The county continued to use part of the old courthouse for the storage of county records and by the mid 1980s reclaimed the entire structure as county-designated office space. The occupants of the building at that time included the University of Missouri Extension Center's McDonald County office, which occupied first floor offices in the building for several years until 2010. The Missouri Division of Probation and Parole, which in 1996 began using the old courtroom for rehabilitation programs for people convicted of alcohol and drug related traffic offenses. And in 2004 the county provided the local chapter of Mothers Against Drunk Driving with office space in the building.

== National Register of Historic Places designation ==
Efforts to list the building on the National Register of Historic Places began as early as 1978, when the county court and other advocates pushed for inclusion on the list. Another effort for the designation was made in 1996, when Mayor Marylin Carnell conducted research and reached out to the state Department of Natural Resources for guidance. But these early efforts failed and it was not until June 2012, with the McDonald County Historical Society and its president Raylene Lamb driving the efforts amid their restoration of the building that it finally earned that designation.

== Restoration ==
By 2010 the old courthouse was again vacant and in danger of being demolished. So to preserve the building, the county government entered an agreement with the McDonald County Historical Society that provided a set 10-year lease with an automatic renewal. The goal of the society for taking possession of the old courthouse was to restore it to the time period of its 1905 addition and reopen it as a museum.

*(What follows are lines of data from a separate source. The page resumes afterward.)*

Lemma bundle_coefficients_set_then_get_witness :
  exists p',
    CubicSplineN.set_coefficients two_by_three 1
      [F32.of_Z 4; F32.of_Z 5] [F32.of_Z 6; F32.of_Z 7]
      [F32.of_Z 8; F32.of_Z 9] = Ok p' /\
    CubicSplineN.get_coefficients p' 1
      [F32.zero; F32.zero] [F32.zero; F32.zero] [F32.zero; F32.zero]
    = Ok ([F32.of_Z 4; F32.of_Z 5], [F32.of_Z 6; F32.of_Z 7],
          [F32.of_Z 8; F32.of_Z 9]).
Proof.
  eexists. split; [vm_compute; reflexivity|].
  apply (bundle_coefficients_set_then_get two_by_three 1).
  - vm_compute. reflexivity.
  - reflexivity.
  - reflexivity.
  - reflexivity.
Defined.
(* ===== verification/_CoqProject ===== *)
-Q . S2P
Prelude.v
Types.v
ErrorHandling.v
MemoryPool.v
PoolThreads.v
OrderPool.v
PriceLevels.v
OrderBook.v
OrderBookSpec.v
OrderBookInv.v
OrderBookMatch.v
OrderBookAdd.v
OrderBookCancel.v
OrderBookMaint.v
OrderBookTheorems.v
SpscQueue.v
MpmcQueue.v
MpmcThreads.v
MatchingEngine.v
EngineTheorems.v
Double.v
RiskManager.v
RiskTheorems.v
MemorySafety.v
AlignedBuffers.v
Protocol.v
TcpGateway.v
GatewayTheorems.v
Transaction.v
Strings.v
Formatting.v
InputValidation.v
SecurityUtils.v
Logger.v
ConfigLoader.v
Performance.v
ThreadSafety.v
WorkThreads.v
NetworkSecurity.v
NetworkTheorems.v
HttpServer.v
Metrics.v
Monitoring.v
Observability.v
ObservabilityTheorems.v
SecureConfig.v
NumericRules.v
Readiness.v
Dashboard.v
Deployment.v
HealthServer.v
Clients.v
ClientTheorems.v
UdpPublisher.v
UdpReceiver.v
TcpClient.v
Tools.v
PerfHarness.v
Exchange.v
SystemFrames.v
GatewayFrames.v
Main.v
ExchangeInv.v
SystemInv.v
SystemTheorems.v
Program.v
BenchMatching.v
Benchmarks.v
CodebaseAnalyzer.v
SelfChecks.v
PerfSuite.v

After taking occupancy of the building, the historical society quickly began removing the suspended ceilings and paneling that were installed in 1969, revealing the building's original high ceilings, elegant wooden beams and decorative woodwork. The windows and doors were restored and the original wooden beams and moldings were refinished to their original state to reveal the natural wood. In cases of deteriorated and unsalvageable historic materials, some replication was done. Central heat and air was installed to provide climate control for artifacts, with the majority of the heat/air duct work run above the vault areas and hidden from view. And to provide handicapped access to the upstairs, an elevator is planned to be installed in the southeast rooms, the lower of which was divided in 2005 to create two handicapped accessible restrooms funded by a grant for a Visitors Center Affiliate.

== Historical Society Museum ==
The McDonald County Historical Society was established in 1963 and under its guidance the old courthouse has been restored and turned into a museum focused on the history of the county. The museum opened to the public in May 2013, though at that time only the downstairs was finished with the upstairs courtroom yet to be restored. But by 2015 the restoration of the upstairs courtroom and county prosecutor's office was complete. The museum is open Fridays and Saturdays during the summer months and includes exhibit areas focused on the 1939 Jesse James film; early county education; the music history of the county, which includes a focus on famed gospel songwriter Albert E. Brumley; local military service; a drug store exhibit; and a restored courtroom and county prosecutor's office.